At this year's SilkRoad Connections conference, keynote speaker Cheryl Cran challenged our attendees to upgrade their leadership operating systems to meet future work requirements. How can we change how we think, do, and share?
Twenty-First Century Changes and Challenges
The future of work will be about saying goodbye to blaming, bureaucracy, and bad leadership. Gen X, Gen Y, and Zoomers (baby boomers who refuse to age and retire) will work together to create an environment of shared leadership, freedom of expression, creativity, inspiration, and fun. And work will look very different. By 2020, 90 percent of employees will stay on the job three years or less, 50 percent will work remotely, and a majority will be independent contractors. Given these changes, the person who can embrace flexibility will have the most power.
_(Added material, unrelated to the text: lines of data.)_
Lemma start_flow_wp kind t g r (Q : unit → resources → Prop) :
  (kind = IDCleartext ∨ kind = IDSecure) → busy r → inbox r = [] → (0 < level r)%nat →
  (∀ i, rank (g i) = 0%nat ∧ goroutine_ok measurement_ok (sels r) (g i) ∧
    ∀ r1 r2, spend (g i) r1 r2 ↔ ∃ w l, wgs r1 = S w ∧ ids r1 = i :: l ∧ r2 = (r1 <| wgs := w |> <| ids := l |>)) →
  t = (_ ← act WgAdd; index ← act (NewID kind); act (Go (g index))) → Q tt r → wp t r Q.
Proof.
  intros Hkind Hb Hin Hlv Hg -> HQ. apply wp_bind, wp_act. split; [by left|]. apply wp_bind, wp_act.
  assert (Hgo : ∀ i, wp (act (Go (g i))) ((r <| wgs ::= S |>) <| ids ::= cons i |>) Q).
  { intros i. destruct (Hg i) as (Hrank & Hok & Hsp). apply wp_act. split; [done|].
    split; [right; rewrite Hrank; exact Hlv|]. exists r. destruct r. cbn in *. subst. split_and!; [|by left|done].
    apply Hsp. by eexists _, _. }
  destruct Hkind as [-> | ->]; exact Hgo.
Qed.

Lemma startCleartextFlows_wp t n addresses r (Q : unit → resources → Prop) :
  may_start n r → Q tt r → wp (startCleartextFlows t n addresses) r Q.
Proof.
  intros Hms HQ. pose proof (may_start_busy _ _ Hms) as Hb. destruct Hms as [Hlv _ _ Hin Hsel]. apply wp_for_each; [|done]. intros flow Hflow.
  eapply (start_flow_wp IDCleartext _ (GoCleartext flow)); [by left|done..| |done|done].
  intros i. split_and!; [done| |done]. cbn. intros ps Hps. unfold cleartext_flows in Hflow.
  destruct (negb _); [by apply elem_of_nil in Hflow|]. apply list_elem_of_fmap in Hflow as (addr & -> & _).
  cbn in Hps. by injection Hps as <-.
Qed.

Lemma startSecureFlows_wp t n addresses r (Q : unit → resources → Prop) :
  may_start n r → Q tt r → wp (startSecureFlows t n addresses) r Q.
Proof.
  intros Hms HQ. pose proof (may_start_busy _ _ Hms) as Hb. destruct Hms as [Hlv _ _ Hin Hsel]. apply wp_for_each; [|done]. intros flow Hflow.
  eapply (start_flow_wp IDSecure _ (GoSecure flow)); [by right|done..| |done|done].
  intros i. split_and!; [done| |done]. cbn. intros ps Hps. unfold secure_flows in Hflow.
  destruct (negb _ && _); [by apply elem_of_nil in Hflow|]. apply list_elem_of_fmap in Hflow as (addr & -> & _).
  cbn in Hps. destruct (String.eqb _ "https"); [by injection Hps as <-|done].
Qed.

Lemma maybeStartControlFlow_wp t n addresses r (Q : unit → resources → Prop) :
  may_start n r → (2 < level r)%nat → (res_Session t = true → request_allowed measurement_ok (res_URL t)) → Q tt r →
  wp (maybeStartControlFlow t n addresses) r Q.
Proof.
  intros Hms Hlv2 Hurl HQ. pose proof (may_start_busy _ _ Hms) as Hb. destruct Hms as [Hlv _ _ Hin Hsel]. unfold maybeStartControlFlow.
  destruct (res_Session t); [|by apply wp_ret]. destruct (0 <? _)%nat; [|by apply wp_ret]. cbn [andb].
  apply wp_bind, wp_act. split; [by left|]. apply wp_act. split; [split; [exact Hsel|by apply Hurl]|]. split; [by right|].
  exists r. destruct r. cbn in *. subst. split_and!; [by eexists|by left|done].
Qed.

Definition resolving (c n : nat) (inb : list (chan_type * nat)) (a : option ticket) (own : list Z) : resources :=
  mkResources 3 c 1 [] inb n a None own.

Lemma start_lookup_wp t kind c n inb a own (Q : nat → resources → Prop) :
  (∀ out, Q out (resolving c n (inb ++ [(lookup_chan kind, out)]) a own)) →
  wp (start_lookup t kind) (resolving c n inb a own) Q.
Proof.
  intros HQ. apply wp_bind, wp_act. split; [cbn; lia|]. intros out. apply wp_bind, wp_act. split; [done|]. split; [right; cbn; lia|].
  eexists. split_and!; [by exists []|right; cbn; lia|]. apply wp_ret, HQ.
Qed.

Lemma receive_wp ct ch c n inb a own (Q : chan_elem ct → resources → Prop) :
  (∀ v, Q v (resolving c n inb a own)) → wp (act (ChanRecv ct ch)) (resolving c n ((ct, ch) :: inb) a own) Q.
Proof. intros HQ. apply wp_act. split; [done|]. by exists inb. Qed.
Cran asked attendees about their top challenges related to HR and the future of work. Not surprisingly, they cited recruitment, retention, and skill development. We are fighting for talent globally and many twenty-first century skills such as creativity and agile leadership are sorely lacking. These skills are not natural and we have to teach them.
HR’s top three opportunities, according to Cran’s survey, are partnering, having a strategic advantage in the organization, and leading change. The biggest challenges, on the other hand, are transitioning to a fully digital andsocial mindset and mobile friendliness. In recent years, HR has made progress using dashboard analytics to get a real-time view of people and processes, and leveraging robotics to automate basic tasks, but there is still work to be done.
Cran pointed out the differences between the work environment of the past and that of the future. In the 1990s, for example, business was autocratic, centralized, task-focused, and based on the single perspective of the leader. But today and in the years to come, work will be shared, values-based, virtual, creative and revolutionary, and based on multiple perspectives.